Hi I've just started training again after several (3-4) years break (had an account here but seems to have dissappeared). I never really put much effort into my diet, so I'd like to try and do it properly now that I have the chance. Also I only ever bulked, this'll be my first time cutting, so any advice would be appreciated.
My current weight is 12 stone at 21% (if I've measured myself correctly, seems higher than I would have thought!

), and target is 11 stone at 10% (for now).
I had a look at some other threads here and was thinking maybe something like this:
06:15 - Cardio
07:00 - Meal 1 - Banana or Apple & 30g Whey in Water & 5ml Omega-3
09:15 - Meal 2 - 50g Oats & 30g Whey in Water
10:15 - Gym
11:00 - Meal 3 - 30g Whey in Water
12:00 - Meal 4 - Tin of Tuna & 25g Rice & 5ml Omega-3 + Veg
15:00 - Meal 5 - 20g Whey in Water & 5ml Omega-3 + Veg
18:00 - Meal 6 - 1/2 Chicken Breast & 10g Rice & 5ml Omega-3 + Veg
20:00 - HIIT
20:30 - Meal 7 - 20g Whey in Water
21:30 - Meal 8 - 10g Rice & 1/2 Chicken Breast & 5ml Omega-3 + Veg
00:00 - Bed
Also copious amounts of black coffee and green tea drunk throughout the day.

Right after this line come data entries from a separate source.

(** C2, amended.  [addEvent] never fails.  It returns the input completed
    with the identifier [event_<clock>_<random>] and the session identifier,
    and puts it at the end of the ledger kept under that identifier, leaving
    every other ledger and session alone.  When the identifier names a
    session, the same call sets that session's [totalEvents] to the length of
    the ledger and its [integrityScore] to the score of the ledger; when it
    names none, no session changes and no NotFound is raised.  Identifiers in
    the ledger stay pairwise distinct as long as the (clock, random) draw has
    not been used for an earlier event of the ledger.  The route answers
    every request body that passes validation with success, and no request
    body with status 404. *)
Theorem C2_append_total :
  ∀ (db : InMemoryDatabase) (sid : string) (ev : EventInput)
    (clock : Z) (rnd : string),
    let e := (addEvent sid ev clock rnd db).1 in
    let db' := (addEvent sid ev clock rnd db).2 in
    e = {| event_id := event_id_of clock rnd;
           sessionId := sid;
           type := in_type ev;
           timestamp := in_timestamp ev;
           description := in_description ev;
           severity := in_severity ev;
           metadata := in_metadata ev |} ∧
    getEvents sid db' = getEvents sid db ++ [e] ∧
    (∀ sid', sid ≠ sid' →
       getEvents sid' db' = getEvents sid' db ∧
       getSession sid' db' = getSession sid' db) ∧
    (∀ s, getSession sid db = Some s →
       ∃ s', getSession sid db' = Some s' ∧
             Spec.same_description s s' ∧
             totalEvents s' = Z.of_nat (length (getEvents sid db')) ∧
             integrityScore s' = Spec.score (getEvents sid db')) ∧
    (getSession sid db = None → sessions db' = sessions db) ∧
    (NoDup (event_id <$> getEvents sid db) →
     ¬ Spec.drawn clock rnd (getEvents sid db) →
     NoDup (event_id <$> getEvents sid db')) ∧
    (∀ clock' rnd', (clock', rnd') ≠ (clock, rnd) →
       event_id_of clock' rnd' ≠ event_id e) ∧
    (∀ b date, Spec.well_formed b →
       EventsRoute.b_sessionId b = Some sid →
       ∃ e' db'', EventsRoute.POST (Parsed b) date clock rnd db
                  = (Success e', db'') ∧
                  getEvents sid db'' = getEvents sid db ++ [e']) ∧
    (∀ body date error,
       (EventsRoute.POST body date clock rnd db).1 ≠ Failure 404 error).
Proof.
  intros db sid ev clock rnd e db'. subst e db'.
  split; [reflexivity|].
  split; [apply addEvent_ledger|].
  split.
  { intros sid' Hne. split.
    - by apply addEvent_ledger_other.
    - by apply addEvent_session_other. }
  split.
  { intros s Hs. eexists. split; [by apply addEvent_session_present|].
    by repeat split. }
  split; [apply addEvent_session_absent|].
  split.
  { intros Hnd Hfresh. rewrite addEvent_ledger, fmap_app.
    apply NoDup_app. split; [done|]. split.
    - intros x Hx Hin. simpl in Hin. apply list_elem_of_singleton in Hin.
      subst x. by apply Hfresh.
    - simpl. apply NoDup_singleton. }
  split.
  { intros clock' rnd' Hne Heq. simpl in Heq.
    apply event_id_of_inj in Heq as [-> ->]. by apply Hne. }
  split; [|intros body date error; apply POST_event_never_not_found].
  intros b date Hwf Hsid.
  destruct (POST_well_formed b date clock rnd db Hwf) as (ty & sev & Hpost).
  cbv zeta in Hpost. rewrite Hsid in Hpost.
  change (default "" (Some sid)) with sid in Hpost.
  eexists _, _. split; [exact Hpost|]. apply addEvent_ledger.
Qed.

Supplements wise I'm planning on Caffeine first thing (from powder, the rest to come from coffee throughout the day), Glutamine, Creatine, ALCAR, Cissus Rx (I have golfer's elbow on both arms, and hoping it will help ease the return to weight training).
Training wise, i'm just looking to ease back into the weights with 3 light / high rep sessions a week. Am looking to do Cardio as often as possible depending on other committments, probably end up being around 4-6x a week.